54. Alanis Morissette – Jagged Little Pill
Surely every women who suffered a messy breakup has a well-worn copy of ‘Jagged Little Pill’. Still, this isn’t the only reason why it’s in 8-digit sale figures, since it’s full of great pop songs with just enough sharp edges to reach a rock audience. Coming to define the “confessional singer-songwriter” genre, Alanis Morissette confronts each of her demons: sub-standard boyfriends (‘You Oughta Know’), pushy parents (‘Perfect’), depression (‘Mary Jane’) and a fractured Catholic upbringing (‘Forgiven’). On the other hand, when she’s in a good mood, it’s like the bad times never happened: ‘Head Over Feet’ is one of the best and most charming pure-and-simple love songs of the decade. She’s one of the few people of the last few decades to sell as much as she did and still sound like she means every word.

53. Pixies – At The BBC
Friends, rock bands, hip young gunslingers, lend me your ears and I’ll show you why you’re not as exciting as the Pixies. They never sounded as dangerous as they do here, the guitars are more muscular, the bass rumbling like a tank driving over a flimsy bridge. The most obvious change however comes from Frank Black’s vocals which never sounded better on record, whether they’re being eerily seductive or the sound of a million bandages being torn from open wounds. The easy highlight is ‘Caribou’ which beats the original version on ‘Come On Pilgrim’ with quieter quiets, louder louds, and Black’s unholy howl of “REPENT!” springing out of nowhere like some biblical punisher.

52. Daft Punk – Homework
‘Homework’ is house music. It’s also a good album. I’ll let you read those sentences again so you can absorb them properly and scratch your head in mild disbelief. Unusually creative and possessing a feverish energy found virtually nowhere else, ‘Homework’ stands the test of time very nicely indeed; in fact bands like Justice owe most of their career to it. The key to its success is the fact that it doesn’t usually sound influenced by other house music, rather than funk, rock and hip-hop. Generic sweaty Chicago house is a mere chassis that these two French guys dress up with bits and pieces from every other style going with a huge desire to annoy the grumpy landlady in every stereotypical hip-hop video. Easily danceable (even for me who hasn’t danced properly since 1997), creative and infectious with bizarre sounds you won’t find anywhere else, ‘Homework’ is one of the most important dance records ever made.

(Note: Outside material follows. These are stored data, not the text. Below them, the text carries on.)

Definition advance (ph : phase) (x : action * Z) : phase :=
  match x.1, ph with
  | AExit _, _ => Gone
  | AFcntl _ _ _ _, Before => if 0 <=? x.2 then Locked else Before
  | AFtruncate _ _, Locked => if 0 <=? x.2 then Cleared else Locked
  | AWrite _ text, Cleared =>
      if x.2 =? Z.of_nat (String.length text) then Written
      else if x.2 <? 0 then Cleared else Broken
  | AEnter _, Written => Running
  | _, _ => ph
  end.
Definition phase_of (h : hist) : phase := fold_left advance h Before.

Definition whole_file (pid : Z) : lock := Lock pid F_WRLCK 0 None.

(** The descriptor is one this process has opened. *)
Definition opened (pid : Z) (pidFile : string) (h : hist) (fd : Z) : Prop :=
  (AOpen pid pidFile, fd) ∈ h ∧ 0 <= fd.

Definition may (pid : Z) (pidFile : string) (h : hist) (a : action) : Prop :=
  match a with
  | AOpen p path => p = pid ∧ path = pidFile ∧ phase_of h = Before
  | AFcntl p fd cmd fl => p = pid ∧ opened pid pidFile h fd ∧ phase_of h = Before ∧
      cmd = F_SETLK ∧ fl = Flock F_WRLCK SEEK_SET 0 0 0
  | AFtruncate fd len => opened pid pidFile h fd ∧ phase_of h = Locked ∧ len = 0%nat
  | AWrite fd text => opened pid pidFile h fd ∧ phase_of h = Cleared ∧ text = pid_line pid
  | AEnter p => p = pid ∧ phase_of h = Written
  | AUnlink _ | AGetlk _ _ _ => False
  | AExit p => p = pid
  | AGetfd _ => True
  | ASetfd fd _ => opened pid pidFile h fd
  end.

Definition follows {A} (pid : Z) (pidFile : string) (h : hist) (c : prog A)
    (Q : hist → A → Prop) : Prop :=
  respects (may pid pidFile) (λ h _, phase_of h = Gone) no_jump h c Q.

Lemma phase_snoc h x : phase_of (h ++ [x]) = advance (phase_of h) x.
Proof. unfold phase_of. by rewrite fold_left_app. Qed.

Lemma opened_app pid pidFile h h' fd : opened pid pidFile h fd → opened pid pidFile (h ++ h') fd.
Proof. intros [Hin Hfd]. split; [apply elem_of_app; by left|done]. Qed.

(** The fatal reports are allowed anywhere. *)
Lemma follows_die {A} pid pidFile h f (Q : hist → A → Prop) :
  follows pid pidFile h (_ ← act (AExit pid); End f) Q.
Proof. apply respects_step; [done|]. intros z. simpl. by rewrite phase_snoc. Qed.

(** A call that ends the process when it fails. *)
Lemma follows_call {A} pid pidFile h a (k : Z → prog A) (Q : hist → A → Prop) :
  may pid pidFile h a → (∀ z, follows pid pidFile (h ++ [(a, z)]) (k z) Q) →
  follows pid pidFile h (z ← act a; k z) Q.
Proof. apply respects_step. Qed.

Lemma follows_set_cloexec pid pidFile h fd :
  opened pid pidFile h fd → phase_of h = Before →
  follows pid pidFile h (set_cloexec pid pidFile fd)
    (λ h' _, opened pid pidFile h' fd ∧ phase_of h' = Before).
Proof.
  intros Ho Hp. unfold set_cloexec. apply follows_call; [done|]; intros flags.
  destruct (flags <? 0); [apply follows_die|].
  apply follows_call; [by apply opened_app|]; intros r. destruct (r <? 0); [apply follows_die|].
  apply respects_ret. split; [by do 2 apply opened_app|]. by rewrite !phase_snoc, Hp.
Qed.

Lemma follows_createPidFile pid progName pidFile flags :
  follows pid pidFile [] (createPidFile pid progName pidFile flags) (λ h _, phase_of h = Written).
Proof.
  unfold createPidFile. apply follows_call; [done|]; intros fd. simpl app.
  destruct (Z.ltb_spec fd 0); [apply follows_die|].
  assert (H0 : opened pid pidFile [(AOpen pid pidFile, fd)] fd ∧
               phase_of [(AOpen pid pidFile, fd)] = Before) by (split; [split; [by left|done]|done]).
  revert H0. generalize [(AOpen pid pidFile, fd)]. intros h [Ho Hp].
  eapply (respects_seq _ _ _ _ _ _ (λ h' _, opened pid pidFile h' fd ∧ phase_of h' = Before)).
  { destruct (has flags CPF_CLOEXEC); [by apply follows_set_cloexec|by apply respects_ret]. }
  clear h Ho Hp. intros h [] [Ho Hp]. simpl in Ho, Hp.
  apply follows_call; [by split_and!|]; intros l. destruct (Z.ltb_spec l 0).
  { destruct (_ || _); apply follows_die. }
  apply follows_call.
  { split_and!; [by apply opened_app| |done]. rewrite phase_snoc, Hp. cbn [advance fst snd].
    by rewrite (proj2 (Z.leb_le 0 l)). }
  intros t. destruct (Z.ltb_spec t 0); [apply follows_die|].
  assert (Hp2 : phase_of ((h ++ [(AFcntl pid fd F_SETLK (Flock F_WRLCK SEEK_SET 0 0 0), l)]) ++
    [(AFtruncate fd 0, t)]) = Cleared).
  { rewrite !phase_snoc, Hp. cbn [advance fst snd]. rewrite (proj2 (Z.leb_le 0 l)) by done.
    cbn [advance fst snd]. by rewrite (proj2 (Z.leb_le 0 t)). }
  apply follows_call; [split; [by do 2 apply opened_app|done]|]; intros n.
  destruct (Z.eqb_spec n (Z.of_nat (String.length (pid_line pid)))) as [->|]; simpl negb; cbv iota.
  - apply respects_ret. rewrite phase_snoc, Hp2. cbn [advance fst snd]. by rewrite Z.eqb_refl.
  - apply follows_die.
Qed.

Lemma follows_daemon pid progName pidFile flags :
  follows pid pidFile [] (daemon pid progName pidFile flags false) (λ _ _, False).
Proof.
  unfold daemon. eapply respects_seq; [apply follows_createPidFile|]. intros h fd Hp. simpl in Hp.
  apply follows_call; [done|]; intros z. apply follows_die.
Qed.

(** ** The invariant *)

Section instances.
Variable pidFile : string.
(** The processes: ids, program names and flags. *)
Variable procs : list (Z * string * Z).
Hypothesis pids_distinct : NoDup (procs.*1).*1.

(** The file, as long as no one removes it: whether it exists, who has locked it,
    its text; and the processes at work. *)
Record abs := Abs { present : bool; holder : option Z; text : string; active : list Z }.

Record repr (w : world) (A : abs) : Prop := {
  r_inodes : w.(inodes) = if A.(present)
    then [Inode A.(text) (option_list (whole_file <$> A.(holder)))] else [];
  r_names : w.(names) !! pidFile = if A.(present) then Some 0%nat else None;
  r_files : Forall (λ f, o_inode f = 0%nat) w.(files);
  r_absent : A.(present) = false → A.(holder) = None;
  r_running : w.(running) = A.(active)
}.

Definition one_active (A : abs) : Prop :=
  A.(active) = [] ∨ ∃ p, A.(active) = [p] ∧ A.(holder) = Some p.

(** Until it writes, a process is at the start of the file. *)
Definition at_start (ph : phase) : Prop :=
  match ph with Before | Locked | Cleared => True | _ => False end.

Definition phase_ok (A : abs) (pid : Z) (ph : phase) : Prop :=
  match ph with
  | Before | Gone => A.(holder) ≠ Some pid ∧ (pid ∉ A.(active))
  | Locked | Broken => A.(holder) = Some pid ∧ (pid ∉ A.(active))
  | Cleared => A.(holder) = Some pid ∧ (pid ∉ A.(active)) ∧ A.(text) = ""
  | Written => A.(holder) = Some pid ∧ (pid ∉ A.(active)) ∧ A.(text) = pid_line pid
  | Running => A.(holder) = Some pid ∧ A.(active) = [pid] ∧ A.(text) = pid_line pid
  end.

Definition files_ok (w : world) (pid : Z) (h : hist) : Prop :=
  ∀ fd, opened pid pidFile h fd → ∃ f, w.(files) !! Z.to_nat fd = Some f ∧ f.(o_pid) = pid ∧
    (at_start (phase_of h) → f.(o_offset) = 0%nat).

Definition proc_ok (A : abs) (w : world) (pid : Z) (h : hist) : Prop :=
  phase_ok A pid (phase_of h) ∧ files_ok w pid h.

(** What an action of another process leaves alone. *)
Record keeps (q : Z) (A : abs) (w : world) (A' : abs) (w' : world) : Prop := {
  k_holder : (A'.(holder) = Some q) ↔ (A.(holder) = Some q);
  k_text : A.(holder) = Some q → A'.(text) = A.(text);
  k_active : A.(holder) = Some q → A'.(active) = A.(active);
  k_inactive : q ∈ A'.(active) → q ∈ A.(active);
  k_files fd f : w.(files) !! fd = Some f → f.(o_pid) = q → w'.(files) !! fd = Some f
}.

Lemma proc_ok_keeps q A w A' w' h : keeps q A w A' w' → proc_ok A w q h → proc_ok A' w' q h.
Proof.
  intros [H1 H2 H3 H4 H5] [Hp Hf]. split.
  - destruct (phase_of h); simpl in *; try (rewrite H1; split; [by apply Hp|]; intros Hin; by apply Hp, H4).
    all: destruct Hp as (Hh & Ha & Ht); rewrite H1, H2, H3 by done; done.
  - intros fd Ho. destruct (Hf fd Ho) as (f & Hl & Hpid & Hoff). exists f. split; [by apply H5|done].
Qed.

Lemma keeps_refl q A w : keeps q A w A w.
Proof. done. Qed.

Lemma pop_repr w z w1 A : pop w = (z, w1) → repr w A → repr w1 A ∧ w1.(files) = w.(files).
Proof. unfold pop. destruct (statuses w); intros [= <- <-] []; done. Qed.

(** A call on a descriptor of the file. *)
Lemma on_file_repr fd f w z w' A :
  repr w A → on_file fd f w = Val z w' →
  (repr w' A ∧ w'.(files) = w.(files) ∧ z < 0) ∨
  ∃ w1 o, repr w1 A ∧ w1.(files) = w.(files) ∧ A.(present) = true ∧
    w.(files) !! Z.to_nat fd = Some o ∧ o.(o_inode) = 0%nat ∧ 0 <= fd ∧
    f o (Inode A.(text) (option_list (whole_file <$> A.(holder)))) w1 = Val z w'.
Proof.
  unfold on_file. destruct (pop w) as [x w1] eqn:Ep. intros Hr.
  destruct (pop_repr _ _ _ _ Ep Hr) as [H1 Hf]. destruct (Z.ltb_spec 0 x).
  { intros [= <- <-]. left. split_and!; [done|done|lia]. }
  destruct (Z.ltb_spec fd 0); [intros [= <- <-]; by left|].
  rewrite Hf. destruct (files w !! Z.to_nat fd) as [o|] eqn:Ef; [|intros [= <- <-]; by left].
  pose proof (r_files _ _ H1) as Hall. rewrite Hf, Forall_lookup in Hall. pose proof (Hall _ _ Ef) as Ho.
  rewrite Ho, (r_inodes _ _ H1). destruct (present A) eqn:Ea; simpl; [|intros [= <- <-]; by left].
  intros H'. right. exists w1, o. by split_and!.
Qed.

(** Nothing but a lock of another process is in the way of a lock on the whole
    file. *)
Lemma whole_conflict pid ho :
  existsb (conflict (whole_file pid)) (option_list (whole_file <$> ho)) =
  match ho with Some q => negb (pid =? q) | None => false end.
Proof. destruct ho as [q|]; [|done]. unfold conflict. simpl. by rewrite andb_true_r, orb_false_r, andb_true_r. Qed.

Lemma repr_set_inode w A o i A' :
  repr w A → A.(present) = true → o = 0%nat →
  A' = Abs true A'.(holder) A'.(text) A.(active) →
  i = Inode A'.(text) (option_list (whole_file <$> A'.(holder))) → repr (set_inode o i w) A'.
Proof.
  intros [H1 H2 H3 H4 H5] Hp -> HA ->. rewrite Hp in *. split; simpl.
  - by rewrite H1, HA.
  - by rewrite H2, HA.
  - done.
  - by rewrite HA.
  - by rewrite HA.
Qed.

Lemma repr_set_file w A fd f : repr w A → f.(o_inode) = 0%nat → repr (set_file fd f w) A.
Proof. intros [H1 H2 H3 H4 H5] Hf. split; simpl; try done. by apply Forall_insert. Qed.

(** *** Moves *)

Definition moved (pid : Z) (A : abs) (w : world) (h : hist) (w' : world) : Prop :=
  ∃ A', repr w' A' ∧ one_active A' ∧ proc_ok A' w' pid h ∧ ∀ q, q ≠ pid → keeps q A w A' w'.

Definition is_open (a : action) : bool := match a with AOpen _ _ => true | _ => false end.

Lemma files_ok_snoc w w' pid h a z :
  is_open a = false → (at_start (advance (phase_of h) (a, z)) → at_start (phase_of h)) →
  (∀ fd f, opened pid pidFile h fd → w.(files) !! Z.to_nat fd = Some f → f.(o_pid) = pid →
     ∃ f', w'.(files) !! Z.to_nat fd = Some f' ∧ f'.(o_pid) = pid ∧
       (at_start (advance (phase_of h) (a, z)) → f'.(o_offset) = f.(o_offset))) →
  files_ok w pid h → files_ok w' pid (h ++ [(a, z)]).
Proof.
  intros Ha Hst Hfiles Hok fd [Hin Hfd]. rewrite phase_snoc.
  apply elem_of_app in Hin as [Hin|[= <- <-]%list_elem_of_singleton]; [|done].
  destruct (Hok fd (conj Hin Hfd)) as (f & Hf & Hpid & Hoff).
  destruct (Hfiles fd f (conj Hin Hfd) Hf Hpid) as (f' & Hf' & Hpid' & Hoff').
  exists f'. split_and!; [done|done|]. intros Hs. rewrite Hoff' by done. by apply Hoff, Hst.
Qed.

51. Global Communication – 76:14
The tracks on ’76:14′ are, like the album itself, named after their running times, so as not to influence your interpretation. These ten beautifully pulsating sound paintings represent a comprehensive cross-section of ambient; there is literally no better beginners guide to the genre. While in one or two places it may have dated just a little (‘4:02′) or in other places a little overlong for some (’14:31’), it’s faults are overcome tenfold through composition alone. It covers all the bases: ‘9:39’ is like searching signals from a sinking submarine; ‘8:07′ is an urgent drive home in the pouring rain while the beatless ’12:18’ only just side-steps cliché by being wrought with primal, naked emotion. Its most technically impressive moment however comes from ‘7:39′ which gives the illusion of changing rhythm every time a new part is added. Like all ambient it’s not meant to be solely concentrated on but provide space for thought or an atmosphere and ’76:14’ is bang on target for being all-consuming. For better or for worse, the duo never tried to succeed this watermark, making this a timeless anomaly.